As I wrote on another thread, you have to love photography and making images if you push it hard enough to really do it as career.
I have my social security (official tax record) income statements from my 20's, after I graduated from college.
With my dual majors in Photography and Philosophy, and by combinging my two lucrative careers of "Photography" and "Bicycle Racing", I was just rolling in the dough. I made $5,000 US one year, $9,000 US the next (in 1990 dollars.)
Of course, that doesn't count the "primes" - $50 prizes - that I would have to sprint for in bike races to earn enough gas money to get home from the race ...
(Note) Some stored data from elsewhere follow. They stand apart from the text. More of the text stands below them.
(* ===== verification/SessionReturns.v ===== *)
(** * Sessions return

    What the fuel of a session is for: where the host's clock passes every deadline and the
    user ends the capture, enough fuel gives a result, and more fuel gives the same one.  The
    transport is any. *)

From S2P Require Import Prelude Uhsif Stream Pcapng Format Transport Cmd Packet Session SessionSafe.
From S2P Require Import PacketFrames ReplaySession SessionFile.
Local Open Scope list_scope.

(** A computation with fuel that comes to a result. *)
Definition comes_to {A} (f : nat -> A) (a : A) : Prop := exists n, forall m, (n <= m)%nat -> f m = a.

Lemma comes_now {A} (a : A) : comes_to (fun _ => a) a.
Proof. by exists 0%nat. Qed.

(** One step that has its result, and then the next one. *)
Lemma comes_bind {A B} (f : nat -> A) (g : nat -> A -> B) a b :
  comes_to f a -> comes_to (fun n => g n a) b -> comes_to (fun n => g n (f n)) b.
Proof.
  intros [n Hn] [k Hk]. exists (n `max` k)%nat. intros m Hm. rewrite Hn, Hk by lia. done.
Qed.

(** A step that takes one unit of fuel. *)
Lemma comes_step {A} (f : nat -> A) a : comes_to (fun n => f (S n)) a -> comes_to f a.
Proof.
  intros [n Hn]. exists (S n). intros [|m] Hm; [lia|]. apply Hn. lia.
Qed.

Lemma comes_more {A} (f : nat -> option A) :
  (exists a, comes_to (fun n => f (S n)) (Some a)) -> exists a, comes_to f (Some a).
Proof. intros [a Ha]. exists a. by apply comes_step. Qed.

(** It comes to a result other than running out. *)
Definition res_ok {A} (r : res A) : Prop := match r with No_fuel => False | _ => True end.
Definition returns {A} (f : nat -> res A) : Prop := exists r, res_ok r /\ comes_to f r.

Lemma returns_now {A} (r : res A) : res_ok r -> returns (fun _ => r).
Proof. intros Hr. exists r. split; [done|apply comes_now]. Qed.

Lemma returns_bind {A B} (f : nat -> res A) (g : nat -> A -> res B) :
  returns f -> (forall a, returns (fun n => g n a)) -> returns (fun n => res_bind (f n) (g n)).
Proof.
  intros (r & Hr & Hf) Hg. destruct r as [a|msg|]; [|exists (Os_error msg)|done].
  - destruct (Hg a) as (b & Hb & Hga). exists b. split; [done|].
    by apply (comes_bind f (fun n r => res_bind r (g n)) (Ok a)).
  - split; [done|]. apply (comes_bind f (fun n r => res_bind r (g n)) (Os_error msg)); [done|by exists 0%nat].
Qed.

(** Some result, where running out is [None]. *)
Lemma comes_some {A B} (f : nat -> option A) (g : nat -> A -> option B) :
  (exists a, comes_to f (Some a)) -> (forall a, exists b, comes_to (fun n => g n a) (Some b)) ->
  exists b, comes_to (fun n => match f n with Some a => g n a | None => None end) (Some b).
Proof.
  intros [a Ha] Hg. destruct (Hg a) as [b Hb]. exists b.
  by apply (comes_bind f (fun n o => match o with Some a => g n a | None => None end) (Some a)).
Qed.

Ltac returns_step :=
  match goal with |- returns (fun n => res_bind (@?F n) (@?G n)) => apply (returns_bind F G) end.

(** ** Commands *)

Section Commands.
Context {W T : Type} `{SessionOut W} (reading : nat -> Z).
Existing Instance world_env.
Notation world := (@world W T).
Implicit Type w : world.

(** The clock passes every deadline. *)
Context (clock_goes_on : forall t, exists n, forall m, (n <= m)%nat -> t <= reading m).
Notation E_env := (world_env reading).

Lemma wait_comes dl w c : exists r, comes_to (fun n => cmd_wait (H := E_env) n dl w c) (Some r).
Proof.
  destruct (clock_goes_on dl) as [n Hn].
  assert (Hi : forall k w c, (n <= w_clock w + k)%nat ->
    exists r, comes_to (fun n => cmd_wait (H := E_env) n dl w c) (Some r)); [|by apply (Hi n); lia].
  clear w c. induction k as [|k IH]; intros w c Hk.
  - apply comes_more. cbn [cmd_wait env_time world_env].
    rewrite (proj2 (Z.ltb_ge _ _)) by (apply Hn; lia). eexists. apply comes_now.
  - apply comes_more. cbn [cmd_wait env_time world_env]. destruct (reading (w_clock w) <? dl); [|eexists; apply comes_now].
    destruct (env_events _ _ _) as [w1 c1] eqn:Ev.
    assert (Ec : w_clock w1 = S (w_clock w)).
    { cbn [env_events world_env] in Ev. unfold session_events in Ev. repeat case_match; by simplify_eq/=. }
    destruct (ack_seen c1); [eexists; apply comes_now|].
    destruct (negb _); [eexists; apply comes_now|]. apply IH. lia.
Qed.

Lemma attempts_comes k : forall w c id param,
  exists r, comes_to (fun n => cmd_attempts (H := E_env) k n w c id param) (Some r).
Proof.
  induction k as [|k IH]; intros w c id param; cbn [cmd_attempts]; [eexists; apply comes_now|].
  destruct (env_write _ w) as [w1 rc]. destruct (rc <? 0); [eexists; apply comes_now|]. cbv zeta.
  destruct (env_time w1) as [w2 now].
  match goal with |- exists x, comes_to (fun n => match _ with Some y => @?G n y | None => None end) _ =>
    apply (comes_some _ G); [apply wait_comes|] end.
  intros [[w3 c3] r]. cbv beta iota. destruct r; [eexists; apply comes_now|]. cbv zeta.
  destruct (ack_seen _); [eexists; apply comes_now|].
  destruct (negb _); [eexists; apply comes_now|apply IH].
Qed.

Lemma exec_returns w id param : returns (fun n => exec reading n w id param).
Proof.
  destruct (attempts_comes UHSIF_CMD_RETRIES w (cx_cmd (w_cx w)) id param) as [[[w1 c1] ok] Hr].
  exists (Ok (set_cmd c1 w1, ok)). split; [done|]. unfold exec, cmd_exec.
  apply (comes_bind _ (fun _ o => let* (w, c, ok) := of_fuel o in Ok (set_cmd c w, ok)) _ _ Hr), comes_now.
Qed.

Lemma exec_all_returns cmds : forall w, returns (fun n => exec_all reading n w cmds).
Proof.
  induction cmds as [|[id param] cmds IH]; intros w; cbn [exec_all]; [by apply returns_now|].
  returns_step; [apply exec_returns|]. intros [w1 ok]. destruct ok; [apply IH|by apply returns_now].
Qed.

Lemma attempt_returns replay speed w : returns (fun n => startup_attempt reading n replay speed w).
Proof.
  unfold startup_attempt. cbv zeta.
  destruct (if replay then _ else _) as [w1 link].
  returns_step; [apply exec_all_returns|].
  intros [w2 inited]. by apply returns_now.
Qed.

Lemma startup_returns replay speed w : returns (fun n => startup reading n replay speed w).
Proof.
  unfold startup. returns_step; [apply attempt_returns|].
  intros [[w1 link] inited]. destruct inited; [by apply returns_now|].
  destruct (transport_reset_device _) as [t ok]. destruct ok; cbn [negb]; [|by apply returns_now].
  cbv zeta. returns_step; [apply attempt_returns|]. intros [[w2 link2] inited]. destruct inited; by apply returns_now.
Qed.

Lemma disable_returns w : returns (fun n => disable_capture reading n w).
Proof.
  unfold disable_capture. destruct (transport_alive _); [|by apply returns_now].
  returns_step; [apply exec_returns|].
  intros [w1 ok]. by apply returns_now.
Qed.

(** The user ends the capture at some turn of the main loop. *)
Lemma loop_comes sched : Exists (fun s : nat * bool => s.2 = true) sched -> forall w,
  exists r, comes_to (fun n => main_loop n sched w) (Some r).
Proof.
  induction sched as [|[n signal] sched IH]; intros Hs w; [by apply Exists_nil in Hs|].
  apply comes_more. cbn [main_loop List.hd List.tl]. cbv zeta. destruct signal.
  - assert (Hg : forall w, g_stop (w_cx (on_cx (fun cx => cx <| g_stop := true |>) w)) = true) by done.
    rewrite Hg. cbn [negb andb]. eexists. apply comes_now.
  - destruct (_ && _); [|eexists; apply comes_now]. destruct (session_events _ 50) as [w1 more].
    destruct more; [|eexists; apply comes_now]. apply IH. by apply Exists_cons in Hs as [[=]|Hs].
Qed.

(** A session comes to its end. *)
Lemma session_returns sched replay build popts o (tr : transport T (pipe W)) :
  Exists (fun s : nat * bool => s.2 = true) sched ->
  returns (fun n => run_capture_gen2 reading n sched replay build popts o tr).
Proof.
  intros Hs. unfold run_capture_gen2. cbv zeta. destruct (transport_open _) as [t ok].
  destruct ok; cbn [negb]; [|by apply returns_now].
  returns_step; [apply startup_returns|]. intros [w link]. destruct (out_begin _ _); [|by apply returns_now].
  returns_step.
  - match goal with |- returns (fun n => of_fuel (main_loop n sched ?w0)) =>
      destruct (loop_comes sched Hs w0) as [r Hr] end.
    exists (Ok r). split; [done|]. by apply (comes_bind _ (fun _ => of_fuel) _ _ Hr), comes_now.
  - intros w1. returns_step; [apply disable_returns|]. intros w2. by apply returns_now.
Qed.
End Commands.

Lemma session_ends_total {W T} `{SessionOut W} (I0 I1 : W -> Prop) link `{!SessionInv I0 I1 link} (P : T -> Prop)
    reading sched replay build popts o (tr : transport T (pipe W)) :
  (forall t, exists n, forall m, (n <= m)%nat -> t <= reading m) ->
  Exists (fun s : nat * bool => s.2 = true) sched ->
  I0 o -> feeds_bytes P (ops tr) -> P (priv tr) -> bytes_ok build ->
  0 <= capture_trigger popts <= 4 -> link = dlt_for_speed (capture_speed popts) ->
  exists r, comes_to (fun fuel => run_capture_gen2 reading fuel sched replay build popts o tr) r
  /\ res_ok r /\ session_ends I1 r.
Proof.
  intros Hc Hs Ho Hf HP Hb Ht Hl.
  destruct (session_returns reading Hc sched replay build popts o tr Hs) as (r & Hr & Hcomes).
  exists r. split; [exact Hcomes|]. split; [exact Hr|]. destruct Hcomes as [n Hn]. rewrite <- (Hn n) by lia.
  by apply (session_ends_ok reading I0 I1 link P).
Qed.

(** C14: a session ends, and how.  On any transport that touches its client only by feeding it
    bytes, whatever it feeds and however the worker is scheduled: where the host's clock passes
    every deadline and the user ends the capture, enough fuel gives a result and more fuel the
    same one.  It is the exit status 0 with no assertion failed and the invariant of the output
    kept, or one of the three errors of the start-up. *)
Theorem session_ends_always {W T} `{SessionOut W} (I0 I1 : W -> Prop) link `{!SessionInv I0 I1 link} (P : T -> Prop)
    reading sched replay build popts o (tr : transport T (pipe W)) :
  (forall t, exists n, forall m, (n <= m)%nat -> t <= reading m) ->
  Exists (fun s : nat * bool => s.2 = true) sched ->
  I0 o -> feeds_bytes P (ops tr) -> P (priv tr) -> bytes_ok build ->
  0 <= capture_trigger popts <= 4 -> link = dlt_for_speed (capture_speed popts) ->
  exists r, comes_to (fun fuel => run_capture_gen2 reading fuel sched replay build popts o tr) r
  /\ res_ok r /\ session_ends I1 r.
Proof. by apply (session_ends_total I0 I1 link P). Qed.

(** A replay that never ends a stream, stopped by the user at the second turn. *)
Lemma session_ends_always_witness :
  exists r, comes_to (fun fuel => run_capture_gen2 (fun n => Z.of_nat n) fuel [(1%nat, false); (0%nat, true)] true []
                (mk_opts true false 1 0 (-1)) ([] : list record, pcapng_open ([] : list Z)) (transport_replay_new demo_file)) r
    /\ res_ok r /\ session_ends (recorded 294) r.
Proof.
  apply (session_ends_always staged (recorded 294) 294 (SessionInv0 := logged_session_inv 294 ltac:(lia)) replay_bytes).
  - intros t. exists (Z.to_nat t). intros m Hm. lia.
  - apply Exists_cons_tl. by apply Exists_cons_hd.
  - split_and!; try reflexivity; try (apply pcapng_open_idle); apply Forall_nil_2.
  - apply replay_feeds_bytes.
  - apply demo_file_bytes_ok.
  - apply Forall_nil_2.
  - cbn. lia.
  - reflexivity.
Defined.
I had a $1,500 bike in the trunk of a $500 car, with a spare tire in the back seat (good camoflage.) I've never been as happy though in my life. Plus I could make women blush just by unbuttoning my shirt, that was fun! (I was working out 4-6 hours a day.)
After I busted up my body enough that I couldn't race any more, I went and got an MBA with a focus in IT. I did a digital imaging system in 1991, fresh out of school, and made $45,000 that first year. A little more lucrative.
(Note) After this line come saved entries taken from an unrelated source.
Lemma line_state_safe n s :
  core s ->
  safe (fun s' => kept s s' /\ capture_saved_ls s' = LS_INVALID)
    (line_state_event_with (capture_info_n (S (S n))) s).
Proof.
  intros Hc. unfold line_state_event_with.
  destruct (Z.eqb_spec LS_INVALID (capture_saved_ls s)) as [E|E].
  { split; [by apply kept_refl|done]. }
  set (t := line_state_text _ _ _ _).
  pose proof (line_state_text_ok (s <| capture_saved_ls := LS_INVALID |>)
    (Z.land (Z.shiftr (capture_saved_ls s) 0) 3) (Z.land (Z.shiftr (capture_saved_ls s) 2) 3)
    (s32 (capture_ts s - capture_saved_ts s))) as [Hp Hx]. fold t in Hp, Hx. clearbody t.
  set (s0 := s <| capture_saved_ls := LS_INVALID |>).
  assert (H0 : core s0 /\ capture_saved_ls s0 = LS_INVALID /\ walk s0 = walk s
               /\ u64_ok (capture_saved_ts s0)) by (split_and!; try done; try core_set; apply Hc).
  clearbody s0. destruct H0 as (C0 & L0 & W0 & T0).
  apply safe_if; intros _.
  - split; [by split|done].
  - unfold plain in Hp. rewrite Hp. eapply safe_weaken; [by apply info_idle|].
    intros s1 [[C1 W1] Q1]. split; [split; [done|congruence]|apply Q1].
Qed.

Lemma line_state_event_safe s :
  core s -> safe (fun s' => kept s s' /\ capture_saved_ls s' = LS_INVALID) (line_state_event s).
Proof. apply (line_state_safe 0). Qed.

Lemma info_safe s ts t :
  core s -> u64_ok ts -> text_ok t -> safe (fun s' => kept s s' /\ calm s') (capture_info s ts t).
Proof.
  intros Hc Ht Hx. unfold capture_info. cbn [capture_info_n].
  eapply safe_bind; [by apply (line_state_safe 0)|]. intros s1 [K1 L1].
  eapply safe_bind; [apply (stop_folding_safe 1); [apply K1|done]|]. intros s2 [K2 Q2].
  eapply safe_weaken; [apply put_text_safe; [apply K2|done|done]|].
  intros s3 [K3 Q3]. split; [|auto]. by do 2 (eapply kept_trans; [done|]).
Qed.

(** The forms in which the events use it. *)
Lemma info_now s0 s t : kept s0 s -> text_ok t -> safe (kept s0) (capture_info s (capture_ts s) t).
Proof.
  intros K Hx. eapply safe_weaken; [apply info_safe; [apply K|apply K|done]|].
  intros s1 [K1 _]. by eapply kept_trans.
Qed.

Lemma keepalive_safe s0 s ts : kept s0 s -> u64_ok ts -> safe (kept s0) (write_keepalive s ts).
Proof.
  intros K Ht. eapply safe_weaken; [apply info_safe; [apply K|done|by apply text_ok_lit]|].
  intros s1 [K1 _]. by eapply kept_trans.
Qed.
All those crashes cought up to me though. In 2007 I was offered an ad shoot by the Director of Photography and Archives at Ford (forget his exact title.)
I couldn't do it - too many pain pills, I couldn't work without taking massive doses, plus my memory, cognition, and body were shot (I couldn't sleep with the pain, which fried my brain,etc.) I closed my studio and gave it up - just doing headshots caused too much pain to be worth it ......
Ah well. No regrets.
I just got an e-mail from the Innocence Project in the US. An innocent man just got out of jail after 27 years - after DNA evidence proved that he was innocent ... That covers the whole time period above. At least we had choices!
Cheers. Life is good!
Today, we are thrilled to announce the exoneration of Innocence Project client Thomas Haynesworth. The Virginia Court of Appeals issued a Writ of Actual Innocence in his case this morning, ending Mr. Haynesworth's long ordeal. Wrongfully convicted of three Richmond-area crimes in 1984, Mr. Haynesworth served nearly 27 years in prison and over eight months as a registered sex offender.